Meng Wang

National PM2.5 and NO2 spatiotemporal models in the United States: 1999-2016

National PM2.5 and NO2 spatiotemporal models in the United States: 1999-2016.

Meng Wang, PhD
Department of Epidemiology and Environmental Health

Exposure modeling is crucial of estimating human exposure to air pollution in environmental health studies, especially in cohort studies with large population. This project aims to develop nationwide PM2.5 and NO2 exposure models that incorporate land-use regression, satellite-derived observations and spatial smoothing to improve prediction accuracy for multiple NIH and US EPA funded epidemiological studies. We will apply a novel modeling framework developed in our group and will leverage a big dataset of national monitoring network as well as cohort-specific monitors to estimate PM2.5 and NO2 concentrations with high spatiotemporal resolution from 1999 to 2016 in the United States.
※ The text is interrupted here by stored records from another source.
(** [pgwire/src/messages/backend.rs:95-97] empty_query_response *)
Definition empty_query_response (out : bytes) : bytes := msg out 73 [].

(** [pgwire/src/messages/backend.rs:99-101] parse_complete *)
Definition parse_complete (out : bytes) : bytes := msg out 49 [].

(** [pgwire/src/messages/backend.rs:103-105] bind_complete *)
Definition bind_complete (out : bytes) : bytes := msg out 50 [].

(** [pgwire/src/messages/backend.rs:107-109] close_complete *)
Definition close_complete (out : bytes) : bytes := msg out 51 [].

(** [pgwire/src/messages/backend.rs:111-113] no_data *)
Definition no_data (out : bytes) : bytes := msg out 110 [].

(** [pgwire/src/messages/backend.rs:115-122] parameter_description *)
Definition parameter_description (out : bytes) (type_oids : list Z) : bytes :=
  msg out 116 (put_i16 (Z.of_nat (length type_oids)) ++ concat (put_i32 <$> type_oids)).

Definition put_field (f : FieldDescription) : bytes :=
  put_cstr (f_name f) ++ put_i32 (f_table_oid f) ++ put_i16 (f_column_id f)
  ++ put_i32 (f_type_oid f) ++ put_i16 (f_type_size f) ++ put_i32 (f_type_modifier f)
  ++ put_i16 (f_format f).

(** [pgwire/src/messages/backend.rs:124-137] row_description *)
Definition row_description (out : bytes) (fields : list FieldDescription) : bytes :=
  msg out 84 (put_i16 (Z.of_nat (length fields)) ++ concat (put_field <$> fields)).

Definition put_value (v : option bytes) : bytes :=
  match v with
  | Some b => put_i32 (Z.of_nat (length b)) ++ b
  | None => put_i32 (-1)
  end.

(** [pgwire/src/messages/backend.rs:139-152] data_row *)
Definition data_row (out : bytes) (values : list (option bytes)) : bytes :=
  msg out 68 (put_i16 (Z.of_nat (length values)) ++ concat (put_value <$> values)).

(** [pgwire/src/messages/backend.rs:154-166] error_response *)
Definition error_response (out : bytes) (err : PgError) : bytes :=
  msg out 69 (83 :: put_cstr (severity_str (pe_severity err))
              ++ 86 :: put_cstr (severity_str (pe_severity err))
              ++ 67 :: put_cstr (pe_code err)
              ++ 77 :: put_cstr (pe_message err) ++ [0]).

(** ** Readers against writers *)

Definition cstr_ok (s : string) : Prop := str_ok s /\ ~ In 0 (str_bytes s).

Lemma nul_position_app b rest : ~ In 0 b -> nul_position (b ++ 0 :: rest) = Some (length b).
Proof.
  induction b as [|x b IH]; intros Hn; [done|]. cbn [app nul_position].
  destruct (Z.eqb_spec x 0) as [->|_]; [destruct Hn; by left|].
  rewrite IH; [done|]. intros Hb. apply Hn. by right.
Qed.
Lemma lex_step_not_eof i c s1 t i' r :
  lex_step i c s1 = Ok (t, i', r) -> forall tk, t = Some tk -> fst tk <> TkEof.
Proof.
  unfold lex_step. intros E tk ->. revert E.
  repeat match goal with
  | |- (if ?b then _ else _) = _ -> _ => destruct b; [|]
  end; try discriminate; try (by intros [= <- _ _]).
  - by destruct (span _ _).
  - by destruct (block_end _).
  - destruct (string_body s1) as [[v r']|]; [|done]. by intros [= <- _ _].
  - destruct (quoted_body s1) as [[v r']|]; [|done]. by intros [= <- _ _].
  - destruct (span _ _). destruct (parse_unsigned _ _); [|done]. by intros [= <- _ _].
  - destruct (number_body _) as [[text fl] r']. intros [= <- _ _]. by destruct fl.
  - destruct (span _ _). intros [= <- _ _]. by destruct (from_word _).
Qed.

(** The tokens of a text that starts at index [i]: the end marker last, and
    before it tokens at increasing indices inside the text. *)
Definition lexed (i : Z) (s : bytes) (ts : list (Token * Z)) : Prop :=
  exists init, ts = init ++ [(TkEof, i + Z.of_nat (length s))] /\
    Forall (fun t => fst t <> TkEof /\ i <= snd t < i + Z.of_nat (length s)) init /\
    StronglySorted (fun a b => snd a < snd b) init.

Lemma lexed_step i s t i' r ts :
  takes i s t i' r -> (forall tk, t = Some tk -> fst tk <> TkEof) -> lexed i' r ts ->
  lexed i s match t with Some t => t :: ts | None => ts end.
Proof.
  intros (u & -> & Hu & -> & Hat) Heof (init & -> & Hf & Hs).
  assert (0 < Z.of_nat (length u)) by (destruct u; [done|cbn [length]; lia]).
  assert (i + Z.of_nat (length u) + Z.of_nat (length r) = i + Z.of_nat (length (u ++ r))) as El.
  { rewrite length_app. lia. }
  rewrite El in *.
  assert (Forall (fun x => fst x <> TkEof /\
    i + Z.of_nat (length u) <= snd x < i + Z.of_nat (length (u ++ r))) init) as Hf'.
  { eapply Forall_impl; [exact Hf|]. naive_solver lia. }
  destruct t as [tk|].
  - exists (tk :: init). split; [done|]. specialize (Hat tk eq_refl). split; constructor.
    + split; [by apply Heof|]. rewrite length_app in *. lia.
    + eapply Forall_impl; [exact Hf'|]. naive_solver lia.
    + done.
    + eapply Forall_impl; [exact Hf'|]. naive_solver lia.
  - exists init. split_and!; [done| |done]. eapply Forall_impl; [exact Hf'|]. naive_solver lia.
Qed.
(** ** Reading an expression back *)

(** The expression's tokens bring the call that reads them to the state in which
    it is the left side, with the turns of its spine used. *)
Definition reads_bare (e : Expr) : Prop := forall fuel d m n rest b ts',
  (cost e <= fuel)%nat -> (d + cost e <= MAX_DEPTH)%nat -> m <= level e ->
  (spine e <= n)%nat -> stop (edge e) rest ->
  yields (pratt (parsers fuel) (n - spine e) d m e) rest b ts' ->
  yields (prefix (parsers fuel) d ≫= pratt (parsers fuel) n d m) (bare e ++ rest) b ts'.

Definition reads (e : Expr) : Prop := forall fuel d m rest,
  (left_cost m e < fuel)%nat -> (d + left_cost m e < MAX_DEPTH)%nat -> m < 14 ->
  stop m rest -> yields (r_expr (parsers fuel) d m) (show m e ++ rest) e rest.

Definition readable (e : Expr) : Prop := printable e = true /\ reads_bare e.

Lemma level_edge e : 1 <= level e <= edge e.
Proof. destruct e as [| | | | | | |[]|[]| | | | | | | | | | | |]; cbn; lia. Qed.

Lemma spine_lt e : printable e = true -> (spine e < MAX_DEPTH)%nat.
Proof. destruct e; cbn [printable]; rewrite andb_true_iff, Nat.ltb_lt; tauto. Qed.

Lemma y_enter d ts : (d < MAX_DEPTH)%nat -> yields (enter d) ts (S d) ts.
Proof.
  intros Hd st E. exists st. unfold enter.
  assert ((MAX_DEPTH <? S d)%nat = false) as -> by (apply Nat.ltb_ge; lia). done.
Qed.

Lemma reads_at_level e fuel d m rest :
  readable e -> (cost e < fuel)%nat -> (d + cost e < MAX_DEPTH)%nat -> m <= level e -> m < 14 ->
  stop m rest -> yields (r_expr (parsers fuel) d m) (bare e ++ rest) e rest.
Proof.
  intros [Hp Hb] Hf Hd Hl Hm Hs. destruct fuel as [|fuel]; [lia|].
  change (r_expr (parsers (S fuel)) d m) with (expr (parsers fuel) d m). unfold expr.
  eapply y_bind; [apply y_enter; lia|]. pose proof (spine_lt e Hp) as Hsp.
  apply Hb; [lia..| |].
  - eapply stop_mono; [|exact Hs]. pose proof (level_edge e). lia.
  - replace (MAX_DEPTH - spine e)%nat with (S (MAX_DEPTH - spine e - 1)) by lia.
    by apply pratt_stops.
Qed.

Lemma start_not_query t : expr_start t = true -> kw_in query_kws t = false.
Proof. by tok_cases t. Qed.

Lemma reads_paren e fuel d rest :
  readable e -> (cost e < fuel)%nat -> (d + cost e < MAX_DEPTH)%nat -> rest <> [] ->
  yields (prefix (parsers fuel) d) (TkLParen :: bare e ++ TkRParen :: rest) e rest.
Proof.
  intros He Hf Hd Hr. destruct (bare_start e (proj1 He)) as (t & ts & Et & Ht).
  apply y_get. intros st E. rewrite (tok_at _ _ _ E).
  assert (tok2 st = t) as ->. { rewrite Et in E. exact (tok2_at _ _ _ _ E). }
  rewrite start_not_query by done. eapply y_bind; [apply y_bump, app_cons_ne|].
  eapply y_bind; [|eapply y_bind; [by apply y_expect|apply y_ret]].
  pose proof (level_edge e). apply reads_at_level; [done|lia..|done].
Qed.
Our preliminary results suggest that the models can make accurate point predictions of PM2.5 and NO2 concentrations at both short and long time scales when utilizing additional data from a large number of fine-scale monitors and satellite technology. These models will eventually be used to support the PATHWAYS study for children's health research (1UG30D023271-01) and the MESA Air Next Study (RD-83830001) for cardiovascular health research.